Lemma consumed_moves r approval attempt now r' : Approval.status r = APPROVED ->
  consumed r approval attempt now = Ok r' -> moves r r' /\ valid r'.
Proof.
  intros Hs Ha. unfold consumed in Ha. repeat (apply bind_Ok in Ha as (? & ? & Ha)).
  apply post_init_same in Ha as [-> ?]. split; [by constructor|done].
Qed.

Lemma superseded_moves r r' : is_open (Approval.status r) = true ->
  superseded r = Ok r' -> moves r r' /\ valid r'.
Proof. intros Hs [-> ?]%post_init_same. split; [by constructor|done]. Qed.

(** ** The calls *)

Inductive call :=
  | Report (project instance objective plan package : string) (runtime capability : option string)
      (summary_ : Summary.t) (created : datetime)
  | Approve (project instance id plan checksum key owner : string) (now : datetime)
  | Reject (project instance id plan checksum key owner : string) (reason : option string) (now : datetime)
  | Consume (project instance id plan attempt : string) (now : datetime).

(** The call of the API: a reported request is built before it is reported. *)
Definition run_call (c : call) : M exn S Approval.t :=
  match c with
  | Report project instance objective plan package runtime capability summary_ created =>
      request ← lift_result (Approval.create project instance objective plan package runtime capability
                               summary_ created);
      report instance_resolver request
  | Approve project instance id plan checksum key owner now =>
      approve unicode_word instance_resolver project instance id plan checksum key owner now
  | Reject project instance id plan checksum key owner reason now =>
      reject unicode_word instance_resolver project instance id plan checksum key owner reason now
  | Consume project instance id plan attempt now =>
      consume instance_resolver project instance id plan attempt now
  end.

Lemma after_finding project instance id f s0 : sound s0 ->
  (forall r, get_request id s0 = Some r -> safe s0 id (f r)) ->
  safe s0 id (find_request instance_resolver project instance id ≫= f).
Proof. intros Hs. apply reading_then; [done|apply find_request_triple]. Qed.

Lemma after_check b (e : exn) f s0 id : sound s0 ->
  (b = false -> safe s0 id (f tt)) -> safe s0 id (raise_if b e ≫= f).
Proof. intros Hs Hf. apply (reading_then _ (fun _ => b = false)); [done|apply raise_if_triple|by intros []]. Qed.

Lemma after_lift {A} (r : res A) f s0 id : sound s0 ->
  (forall a, r = Ok a -> safe s0 id (f a)) -> safe s0 id (lift_result r ≫= f).
Proof. intros Hs. apply reading_then; [done|apply lift_triple]. Qed.

Lemma approve_safe project instance id plan checksum key owner now s0 : sound s0 ->
  safe s0 id (approve unicode_word instance_resolver project instance id plan checksum key owner now).
Proof.
  intros Hs. apply after_finding; [done|]. intros r Hr. apply after_check; [done|]. intros _.
  destruct (Approval.status r) eqn:Hst; try by apply refused.
  - apply (stored r); [done..|]. intros r'. by eapply approved_moves.
  - case_bool_decide; [by apply unchanged|by apply refused].
Qed.

Lemma reject_safe project instance id plan checksum key owner reason now s0 : sound s0 ->
  safe s0 id (reject unicode_word instance_resolver project instance id plan checksum key owner reason now).
Proof.
  intros Hs. apply after_finding; [done|]. intros r Hr. apply after_check; [done|]. intros _.
  destruct (Approval.status r) eqn:Hst; try by apply refused.
  - apply (stored r); [done..|]. intros r'. by eapply rejected_moves.
  - case_bool_decide; [by apply unchanged|by apply refused].
Qed.

Lemma consume_safe project instance id plan attempt now s0 : sound s0 ->
  safe s0 id (consume instance_resolver project instance id plan attempt now).
Proof.
  intros Hs. apply after_finding; [done|]. intros r Hr. apply after_lift; [done|]. intros _ _.
  apply after_check; [done|]. intros _. apply after_check; [done|]. intros _.
  destruct (Approval.status r) eqn:Hst; try by apply refused.
  - destruct (Approval.approval_checksum r) as [approval|]; [|by apply refused].
    apply (stored r); [done..|]. intros r'. by eapply consumed_moves.
  - case_bool_decide; [by apply unchanged|by apply refused].
Qed.
(** The open request of the instance, superseded, when there is one. *)
Definition supersede (current : option Approval.t) : M exn S unit :=
  match current with
  | Some current =>
      if is_open (Approval.status current)
      then old ← lift_result (superseded current); save_request old
      else mret tt
  | None => mret tt
  end.

(** [s] is [s0] without an open request of the instance. *)
Record cleared (project instance : string) (s0 s : S) : Prop := {
  cl_progresses : progresses s0 s;
  cl_new i : get_request i s0 = None -> get_request i s = None;
  cl_none i r : get_request i s = Some r -> in_scope project instance r = true -> is_open (Approval.status r) = false
}.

◆ TASK REQUIREMENTS
In the material above, find the line containing "Lemma consume_safe project" and the line containing "(** [s] is [s0]", then write out exactly those two lines and every line between them, and nothing more.

◆ EXERCISE RESULT
Lemma consume_safe project instance id plan attempt now s0 : sound s0 ->
  safe s0 id (consume instance_resolver project instance id plan attempt now).
Proof.
  intros Hs. apply after_finding; [done|]. intros r Hr. apply after_lift; [done|]. intros _ _.
  apply after_check; [done|]. intros _. apply after_check; [done|]. intros _.
  destruct (Approval.status r) eqn:Hst; try by apply refused.
  - destruct (Approval.approval_checksum r) as [approval|]; [|by apply refused].
    apply (stored r); [done..|]. intros r'. by eapply consumed_moves.
  - case_bool_decide; [by apply unchanged|by apply refused].
Qed.
(** The open request of the instance, superseded, when there is one. *)
Definition supersede (current : option Approval.t) : M exn S unit :=
  match current with
  | Some current =>
      if is_open (Approval.status current)
      then old ← lift_result (superseded current); save_request old
      else mret tt
  | None => mret tt
  end.

(** [s] is [s0] without an open request of the instance. *)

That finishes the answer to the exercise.